我在汇总工具中使用 stby 来按组计算加权描述性统计数据。然而,当我这样做时,与我通过分组变量进行过滤然后在摘要工具中应用 descr 函数时相比,我得到了不同的答案。请参阅下文 - mydf = 我的未过滤数据框,分数是一个 0-10 的变量,我想获取其平均值。
##when I filter first and split my df
filtered_male <- mydf$gender %>% filter(gender==1)
with(filtered_male, stby(score, gender, descr, weights = weight))
Weighted Descriptive Statistics
score by gender
Data Frame: filtered_male
Weights: weight
N: 838
1
--------------- ------------
Mean 6.86
Std.Dev 2.93
Min 0.00
Median 8.00
Max 10.00
MAD 2.97
CV 0.43
N.Valid 1509584.07
Pct.Valid 99.70
##when I don't split my df
with(mydf, stby(score, gender, descr, weights = weight, simplify = TRUE))

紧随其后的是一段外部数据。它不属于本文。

Lemma writer_range_spec s o l ty : size_ok s -> ask_ok o l ty ->
  exists o' l', writer_range s l (wreq o l ty) = wreq o' l' ty /\ 0 <= o' /\ 0 < l' /\ o' + l' <= UINT64_MAX /\
    ((o' = start_of s o ty /\ l' = l) \/ (is_Some (zr_size s) /\ o' = 0 /\ l' = UINT64_MAX)).
Proof.
  unfold size_ok, ask_ok, writer_range, start_of. destruct (zr_size s) as [z |] eqn:Ez; intros Hz (H0 & Hl & Hu & Hap); [| exists o, l; split_and!; auto].
  assert (Hst : exists o', (if bool_decide (r_type (wreq o l ty) = RL_APPEND) then with_range z (r_len (wreq o l ty)) (wreq o l ty) else wreq o l ty) = wreq o' l ty /\
    o' = (match ty with RL_APPEND => z | _ => o end) /\ 0 <= o' /\ o' + l <= UINT64_MAX).
  { destruct ty; simpl; eexists; (split; [reflexivity |]); (split; [done |]); try lia. specialize (Hap eq_refl). unfold UINT64_MAX, W64 in *. lia. }
  destruct Hst as (o' & -> & Eo & Ho' & Hu'). destruct ((zr_blksz s <? _) && _).
  - exists 0, UINT64_MAX. split; [done |]. split; [done |]. split; [done |]. split; [done |]. right. eauto.
  - exists o', l. split_and!; try done. by left.
Qed.

(** The new node of a writer in a gap. *)
Lemma insert_writer s lo hi Dh new o l : good (lo ++ hi) Dh.*2 -> 0 <= o -> 0 < l -> o + l <= UINT64_MAX ->
  (forall n, n ∈ lo -> stop n <= o) -> (forall n, n ∈ hi -> o + l <= off n) ->
  exclusive (lo ++ hi) o (o + l) /\ good (lo ++ (new, wreq o l RL_WRITER) :: hi) Dh.*2 /\ Z.of_nat (length (lo ++ hi)) + 1 < W64 /\
  forall s', rest s' = rest s -> grants s (lo ++ hi) Dh s' (lo ++ (new, wreq o l RL_WRITER) :: hi) Dh (new, (o, o + l, RL_WRITER)).
Proof.
  intros Hg H0 Hl Hu Hlo Hhi. split; [intros n [Hn | Hn]%elem_of_app (? & ?); [specialize (Hlo n Hn) | specialize (Hhi n Hn)]; lia |].
  assert (Hg' : good (lo ++ (new, wreq o l RL_WRITER) :: hi) Dh.*2).
  { apply good_insert; unfold span_ok, off, stop; simpl; auto; [lia]. }
  split; [done |]. pose proof (good_bounds _ _ Hg') as Hbd. rewrite length_app in *. simpl in Hbd. split; [lia |].
  intros s' R. split; [done | set_solver | |].
  - intros m Hm. assert (m = (new, wreq o l RL_WRITER) \/ m ∈ lo ++ hi) as [-> | ?] by set_solver; [by right | by left].
  - unfold handles. rewrite !bind_app. simpl. unfold own at 2. unfold off, stop. simpl. rewrite <- Permutation_middle. done.
Qed.

Lemma lock_writer_spec s N Dh F new o l ty : core s N Dh ((new, wreq o l ty) :: F) -> good N Dh.*2 -> size_ok s -> ask_ok o l ty ->
  exists o' l' s' (got : bool), zfs_range_lock_writer s new o l = Ok (s', got) /\
    0 <= o' /\ 0 < l' /\ o' + l' <= UINT64_MAX /\
    ((o' = start_of s o ty /\ l' = l) \/ (is_Some (zr_size s) /\ o' = 0 /\ l' = UINT64_MAX)) /\
    if got then exclusive N o' (o' + l') /\ exists N', core s' N' Dh F /\ good N' Dh.*2 /\ grants s N Dh s' N' Dh (new, (o', o' + l', RL_WRITER))
    else exists i r, (i, r) ∈ N /\ crosses o' (o' + l') (i, r) /\
      waits_on s N Dh ((new, wreq o' l' ty) :: F) s' (MkWaiter new i true o l).
Proof.
  intros Hc Hg Hz Hask. destruct (writer_range_spec s o l ty Hz Hask) as (o' & l' & Er & H0 & Hl & Hu & Hr). exists o', l'.
  unfold zfs_range_lock_writer. destruct (core_upd_frame _ _ _ _ _ _ (writer_range s l) Hc) as (s1 & -> & Hc1 & R1). rewrite bind_Ok, Er in *.
  pose proof (fun lo hi => insert_writer s lo hi Dh new o' l') as Hins.
  rewrite (core_numnodes _ _ _ _ Hc1). destruct (Z.eqb_spec (Z.of_nat (length N)) 0) as [E0 | Hne].
  - assert (N = []) as -> by (apply nil_length_inv; lia). destruct (Hins [] [] Hg H0 Hl Hu ltac:(set_solver) ltac:(set_solver)) as (Hex & Hg' & Hbd & Hgr).
    destruct (core_upd_frame _ _ _ _ _ _ (with_type RL_WRITER) Hc1) as (s2 & -> & Hc2 & R2). rewrite bind_Ok.
    destruct (core_add s2 [] [] Dh new _ F Hc2 ltac:(set_solver) ltac:(set_solver) ltac:(simpl; lia)) as (s3 & -> & Hc3 & R3). rewrite bind_Ok.
    exists s3, true. split_and!; try done. exists [(new, wreq o' l' RL_WRITER)]. split_and!; try done. apply Hgr. congruence.
  - destruct (writer_conflict_spec s1 N Dh _ new (wreq o' l' ty) Hc1 ltac:(apply Hg) ltac:(by left)) as (c & -> & Hv).
    { unfold span_ok, off, stop. simpl. lia. }
    rewrite bind_Ok. destruct c as [i | w].
    + destruct Hv as (r & Hin & Hx). destruct (waits_on_spec s1 N Dh _ (MkWaiter new i true o l) r Hc1 Hin) as (s2 & E2 & lo & r' & hi & EN & Hc2 & R2).
      change (upd s1 i want_write) with (upd s1 (w_on (MkWaiter new i true o l)) (mark (MkWaiter new i true o l))). rewrite E2, bind_Ok.
      eexists _, false. split_and!; try done. exists i, r. split; [done |]. split; [done |]. exists lo, r', hi. split; [done |]. split; [done |].
      rewrite R2. unfold rest in *. simpl. injection R1 as -> -> -> -> ->. done.
    + destruct Hv as (lo & hi & -> & Hgap & Hlo & Hhi). destruct (Hins lo hi Hg H0 Hl Hu Hlo Hhi) as (Hex & Hg' & Hbd & Hgr).
      destruct (core_upd_frame _ _ _ _ _ _ (with_type RL_WRITER) Hc1) as (s2 & E2 & Hc2 & R2).
      assert (Eavl : zr_avl s2 = zr_avl s1) by (unfold upd in E2; destruct (get s1 new); simpl in E2; [by injection E2 as <- | done]).
      rewrite E2, bind_Ok, <- Eavl in *. destruct (core_insert _ _ _ _ _ _ _ _ Hc2 Hgap Hbd) as (s3 & -> & Hc3 & R3). rewrite bind_Ok.
      exists s3, true. split_and!; try done. exists (lo ++ (new, wreq o' l' RL_WRITER) :: hi). split_and!; try done. apply Hgr. congruence.
Qed.
End lock.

Weighted Descriptive Statistics
score by gender
Data Frame: mydf
Weights: weight
N: 838
1 2
--------------- ------------ ------------
Mean 7.01 6.79
Std.Dev 2.81 3.02
Min 0.00 0.00
Median 8.00 8.00
Max 10.00 10.00
MAD 2.97 2.97
CV 0.40 0.45
N.Valid 1715494.12 1379339.65
Pct.Valid 56.05 45.07
'''
关于为什么会发生这种情况或者我如何解决它以获得正确的加权平均值有什么想法吗? (我已经手动检查答案,并且我首先过滤的平均值是正确的)
同时,官方对此进行了修复,您可以使用以下命令生成有效的 stbyobject:
### Packages
library(dplyr)
library(purrr)
library(summarytools)
### Data
mtcars
### Output with summarytools
st=with(mtcars, stby(qsec, cyl,descr, weights = wt,simplify = TRUE))

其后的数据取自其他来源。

(* ===== verification/Fletcher.v ===== *)
(** * Fletcher checksums (zfs/module/zcommon/zfs_fletcher.c)

    The functions read the buffer in words of the machine they run on, [h]
    its byte order. *)
From S2P Require Import Prelude Bytes Words.
Local Open Scope Z_scope.

Record zio_cksum : Type := ZIO_SET_CHECKSUM { zc_word0 : Z; zc_word1 : Z; zc_word2 : Z; zc_word3 : Z }.
#[global] Instance zio_cksum_eq_dec : EqDecision zio_cksum.
Proof. solve_decision. Defined.

Definition zero_cksum : zio_cksum := ZIO_SET_CHECKSUM 0 0 0 0.

(** ** Second order *)
(** The body of the loop, two words at a time. *)
Definition fletcher_2_step (f0 f1 : Z) (st : zio_cksum) : zio_cksum :=
  let a0 := u64_add (zc_word0 st) f0 in
  let a1 := u64_add (zc_word1 st) f1 in
  let b0 := u64_add (zc_word2 st) a0 in
  let b1 := u64_add (zc_word3 st) a1 in
  ZIO_SET_CHECKSUM a0 a1 b0 b1.

(** [for (...; ip < ipend; ip += 2)]: of an odd number of words the last
    round reads one more. *)
Definition fletcher_2_loop (swap : Z -> Z) (h : endian) (buf : list Z) (size : Z) : result zio_cksum :=
  for_range 0 ((size / 8 + 1) / 2) (fun i st =>
    f0 ← load_word h 8 buf (16 * i) ;
    f1 ← load_word h 8 buf (16 * i + 8) ;
    Ok (fletcher_2_step (swap f0) (swap f1) st)) zero_cksum.

Definition fletcher_2_native (h : endian) (buf : list Z) (size : Z) : result zio_cksum :=
  fletcher_2_loop (fun f => f) h buf size.
Definition fletcher_2_byteswap (h : endian) (buf : list Z) (size : Z) : result zio_cksum :=
  fletcher_2_loop BSWAP_64 h buf size.

(** ** Fourth order *)
Definition fletcher_4_step (st : zio_cksum) (f : Z) : zio_cksum :=
  let a := u64_add (zc_word0 st) f in
  let b := u64_add (zc_word1 st) a in
  let c := u64_add (zc_word2 st) b in
  let d := u64_add (zc_word3 st) c in
  ZIO_SET_CHECKSUM a b c d.

Definition fletcher_4_loop (swap : Z -> Z) (h : endian) (buf : list Z) (size : Z) (zcp : zio_cksum) : result zio_cksum :=
  for_range 0 (size / 4) (fun i st => f ← load_word h 4 buf (4 * i) ; Ok (fletcher_4_step st (swap f))) zcp.

Definition fletcher_4_native (h : endian) (buf : list Z) (size : Z) : result zio_cksum :=
  fletcher_4_loop (fun f => f) h buf size zero_cksum.
Definition fletcher_4_byteswap (h : endian) (buf : list Z) (size : Z) : result zio_cksum :=
  fletcher_4_loop BSWAP_32 h buf size zero_cksum.
Definition fletcher_4_incremental_native (h : endian) (buf : list Z) (size : Z) (zcp : zio_cksum) : result zio_cksum :=
  fletcher_4_loop (fun f => f) h buf size zcp.
Definition fletcher_4_incremental_byteswap (h : endian) (buf : list Z) (size : Z) (zcp : zio_cksum) : result zio_cksum :=
  fletcher_4_loop BSWAP_32 h buf size zcp.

### Fix the output with corrected values
mtcars %>%
group_by(cyl) %>%
group_map(~ descr(.x$qsec,descr, weights = .x$wt)) %>%
walk2(.y = 1:length(.),function(x,y){st[[y]][,]<<-.[[y]][,]})

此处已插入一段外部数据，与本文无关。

(* ===== verification/FletcherSpec.v ===== *)
(** * The Fletcher sums as series

    The series of the comment in zfs_fletcher.c, and the powers of two that
    divide their coefficients. *)
From S2P Require Import Prelude Bytes Words Fletcher.
From Stdlib Require Import Znumtheory Zpow_facts.
Local Open Scope Z_scope.

(** ** Fourth order: the series *)
(** [sum c ws] is the sum of the words, the one [i] places from the end (from
    1) with the coefficient [c i]. *)
Fixpoint sum (c : Z -> Z) (ws : list Z) : Z :=
  match ws with
  | [] => 0
  | f :: ws => c (Z.of_nat (S (length ws))) * f + sum c ws
  end.

Definition c1 (i : Z) : Z := 1.
Definition c2 (i : Z) : Z := i.
Definition c3 (i : Z) : Z := i * (i + 1) / 2.
Definition c4 (i : Z) : Z := i * (i + 1) * (i + 2) / 6.

Lemma c3_twice i : 2 * c3 i = i * (i + 1).
Proof.
  unfold c3. symmetry. apply Z_div_exact_full_2; [done |]. pose proof (Z.mod_pos_bound i 2).
  rewrite Z.mul_mod by done. rewrite (Z.add_mod i 1) by done.
  assert (i mod 2 = 0 \/ i mod 2 = 1) as [-> | ->] by lia; done.
Qed.

Lemma c4_six i : 6 * c4 i = i * (i + 1) * (i + 2).
Proof.
  unfold c4. symmetry. apply Z_div_exact_full_2; [done |].
  rewrite Z.mul_mod, (Z.mul_mod i (i + 1)), (Z.add_mod i 1), (Z.add_mod i 2) by done. pose proof (Z.mod_pos_bound i 6).
  assert (i mod 6 = 0 \/ i mod 6 = 1 \/ i mod 6 = 2 \/ i mod 6 = 3 \/ i mod 6 = 4 \/ i mod 6 = 5) as [-> | [-> | [-> | [-> | [-> | ->]]]]] by lia; done.
Qed.

Lemma c3_step i : c3 (i + 1) = c3 i + c2 (i + 1).
Proof. pose proof (c3_twice i). pose proof (c3_twice (i + 1)). unfold c2. lia. Qed.

Lemma c4_step i : c4 (i + 1) = c4 i + c3 (i + 1).
Proof. pose proof (c4_six i). pose proof (c4_six (i + 1)). pose proof (c3_twice (i + 1)). lia. Qed.

Lemma sum_ext c c' ws : (forall i, c i = c' i) -> sum c ws = sum c' ws.
Proof. intros E. induction ws as [| f ws IH]; simpl; [done |]. by rewrite IH, E. Qed.

Lemma sum_plus c c' ws : sum (fun i => c i + c' i) ws = sum c ws + sum c' ws.
Proof. induction ws as [| f ws IH]; cbn [sum]; [done |]. rewrite IH. lia. Qed.

Lemma sum_snoc c ws f : sum c (ws ++ [f]) = sum (fun i => c (i + 1)) ws + c 1 * f.
Proof.
  induction ws as [| g ws IH]; cbn [sum app]; [change (Z.of_nat (S (length (@nil Z)))) with 1; lia |]. rewrite IH, length_app. simpl length.
  replace (Z.of_nat (S (length ws + 1))) with (Z.of_nat (S (length ws)) + 1) by lia. lia.
Qed.

(** A sum of the next order, after one more word. *)
Lemma sum_next c c' ws f : (forall i, c' (i + 1) = c' i + c (i + 1)) -> c' 1 = c 1 ->
  sum c' (ws ++ [f]) = sum c' ws + sum c (ws ++ [f]).
Proof. intros E E1. rewrite !sum_snoc, (sum_ext _ _ _ E), sum_plus, E1. lia. Qed.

### Bonus, add missing N number for each group
attributes(st[[1]])$data_info$N.Obs<-paste(map_int(1:length(st),~attributes(st[[.x]])$data_info$N.Obs),collapse = ",")
输出:
Weighted Descriptive Statistics
qsec by cyl
Data Frame: mtcars
Weights: wt
N: 11,7,14
4 6 8
--------------- -------- -------- --------
Mean 19.38 18.12 16.89
Std.Dev 1.72 1.59 1.13
Min 16.70 15.50 14.50
Median 19.24 18.46 17.34
Max 22.90 20.22 18.00
MAD 1.09 2.00 0.71
CV 0.09 0.09 0.07
N.Valid 25.14 21.82 55.99
Pct.Valid 100.00 100.00 100.00